=== Begin Enclosure ===
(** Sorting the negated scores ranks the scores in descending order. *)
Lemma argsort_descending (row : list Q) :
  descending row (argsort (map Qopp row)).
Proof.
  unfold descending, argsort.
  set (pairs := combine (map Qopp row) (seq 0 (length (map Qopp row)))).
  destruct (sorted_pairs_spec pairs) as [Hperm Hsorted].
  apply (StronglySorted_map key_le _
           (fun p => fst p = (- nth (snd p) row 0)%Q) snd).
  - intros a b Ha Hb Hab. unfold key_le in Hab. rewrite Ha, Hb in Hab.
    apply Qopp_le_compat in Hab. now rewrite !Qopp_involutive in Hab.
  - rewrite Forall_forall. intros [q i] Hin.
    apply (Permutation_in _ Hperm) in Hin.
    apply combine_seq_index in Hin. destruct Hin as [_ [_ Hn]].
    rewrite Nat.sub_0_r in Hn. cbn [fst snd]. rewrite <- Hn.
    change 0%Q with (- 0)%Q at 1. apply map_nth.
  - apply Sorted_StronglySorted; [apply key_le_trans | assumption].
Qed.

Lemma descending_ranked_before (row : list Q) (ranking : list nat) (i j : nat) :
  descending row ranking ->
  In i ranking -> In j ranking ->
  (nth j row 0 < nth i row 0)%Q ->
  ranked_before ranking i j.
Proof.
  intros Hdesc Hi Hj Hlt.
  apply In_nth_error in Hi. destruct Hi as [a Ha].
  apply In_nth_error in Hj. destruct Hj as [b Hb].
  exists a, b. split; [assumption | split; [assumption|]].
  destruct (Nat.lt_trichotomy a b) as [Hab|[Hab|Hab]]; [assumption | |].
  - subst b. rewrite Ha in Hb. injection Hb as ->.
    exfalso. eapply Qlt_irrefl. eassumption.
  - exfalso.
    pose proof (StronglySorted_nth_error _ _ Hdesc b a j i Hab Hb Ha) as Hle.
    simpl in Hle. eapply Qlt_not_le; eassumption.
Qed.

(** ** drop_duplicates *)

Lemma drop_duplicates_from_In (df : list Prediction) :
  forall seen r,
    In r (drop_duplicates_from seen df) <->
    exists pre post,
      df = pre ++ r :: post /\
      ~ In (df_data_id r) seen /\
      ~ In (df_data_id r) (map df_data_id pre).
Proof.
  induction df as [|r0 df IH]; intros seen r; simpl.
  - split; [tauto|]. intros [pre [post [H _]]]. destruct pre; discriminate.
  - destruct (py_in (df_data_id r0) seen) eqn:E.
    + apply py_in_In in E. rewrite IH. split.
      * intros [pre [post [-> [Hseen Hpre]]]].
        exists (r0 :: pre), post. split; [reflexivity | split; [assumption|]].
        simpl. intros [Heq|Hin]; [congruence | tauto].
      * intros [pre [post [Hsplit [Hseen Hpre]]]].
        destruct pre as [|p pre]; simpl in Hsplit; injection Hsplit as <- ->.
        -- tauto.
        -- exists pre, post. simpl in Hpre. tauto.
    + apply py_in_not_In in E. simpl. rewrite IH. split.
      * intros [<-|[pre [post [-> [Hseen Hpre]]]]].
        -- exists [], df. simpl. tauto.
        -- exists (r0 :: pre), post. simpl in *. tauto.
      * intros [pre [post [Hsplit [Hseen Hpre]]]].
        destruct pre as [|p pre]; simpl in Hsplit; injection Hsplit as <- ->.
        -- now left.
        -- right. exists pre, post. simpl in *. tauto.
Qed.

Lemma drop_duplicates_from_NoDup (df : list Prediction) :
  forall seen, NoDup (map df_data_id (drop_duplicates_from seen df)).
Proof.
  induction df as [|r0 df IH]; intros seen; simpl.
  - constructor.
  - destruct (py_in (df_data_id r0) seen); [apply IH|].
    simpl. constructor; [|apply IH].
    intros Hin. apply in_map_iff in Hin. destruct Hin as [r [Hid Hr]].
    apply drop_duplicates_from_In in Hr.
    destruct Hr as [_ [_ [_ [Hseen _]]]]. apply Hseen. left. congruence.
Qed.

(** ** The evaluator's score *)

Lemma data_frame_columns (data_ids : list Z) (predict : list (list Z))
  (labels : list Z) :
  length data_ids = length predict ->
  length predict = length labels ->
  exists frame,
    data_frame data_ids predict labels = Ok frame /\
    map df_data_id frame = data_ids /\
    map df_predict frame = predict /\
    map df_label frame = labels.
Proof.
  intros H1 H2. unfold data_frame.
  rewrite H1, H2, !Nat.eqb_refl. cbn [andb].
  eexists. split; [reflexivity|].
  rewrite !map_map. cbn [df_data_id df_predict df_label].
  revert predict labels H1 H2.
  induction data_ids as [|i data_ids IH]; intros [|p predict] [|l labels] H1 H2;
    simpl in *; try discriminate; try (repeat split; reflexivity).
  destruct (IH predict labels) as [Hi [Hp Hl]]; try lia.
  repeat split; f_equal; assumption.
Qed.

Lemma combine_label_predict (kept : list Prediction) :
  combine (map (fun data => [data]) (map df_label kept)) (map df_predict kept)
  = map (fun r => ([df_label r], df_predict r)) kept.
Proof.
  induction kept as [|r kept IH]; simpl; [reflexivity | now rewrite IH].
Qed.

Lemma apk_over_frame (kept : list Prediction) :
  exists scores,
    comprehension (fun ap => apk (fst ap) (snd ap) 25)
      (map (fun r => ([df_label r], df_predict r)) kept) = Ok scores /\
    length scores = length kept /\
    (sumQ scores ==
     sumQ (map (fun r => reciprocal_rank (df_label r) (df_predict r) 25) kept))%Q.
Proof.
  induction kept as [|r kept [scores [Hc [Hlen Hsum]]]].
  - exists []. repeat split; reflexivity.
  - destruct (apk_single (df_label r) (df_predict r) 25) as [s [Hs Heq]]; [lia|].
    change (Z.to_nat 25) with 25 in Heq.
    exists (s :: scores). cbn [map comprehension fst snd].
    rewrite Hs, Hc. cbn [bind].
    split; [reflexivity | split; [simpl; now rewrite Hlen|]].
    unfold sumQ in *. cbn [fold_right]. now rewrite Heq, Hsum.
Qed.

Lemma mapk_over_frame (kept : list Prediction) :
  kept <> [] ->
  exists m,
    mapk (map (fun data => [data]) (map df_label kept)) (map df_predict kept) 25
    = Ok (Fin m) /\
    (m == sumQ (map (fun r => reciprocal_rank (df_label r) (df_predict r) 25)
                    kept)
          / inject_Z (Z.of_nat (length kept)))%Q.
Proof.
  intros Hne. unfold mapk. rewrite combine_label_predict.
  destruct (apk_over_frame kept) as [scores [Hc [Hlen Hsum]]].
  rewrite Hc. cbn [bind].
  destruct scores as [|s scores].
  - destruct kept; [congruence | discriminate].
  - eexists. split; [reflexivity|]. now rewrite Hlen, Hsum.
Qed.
=== End Enclosure ===
* **Activity**: Your answer must be the lines above, unchanged, from the first one through the line that holds "set (pairs := combine", inclusive, and no others.

* **Task answer**:
(** Sorting the negated scores ranks the scores in descending order. *)
Lemma argsort_descending (row : list Q) :
  descending row (argsort (map Qopp row)).
Proof.
  unfold descending, argsort.
  set (pairs := combine (map Qopp row) (seq 0 (length (map Qopp row)))).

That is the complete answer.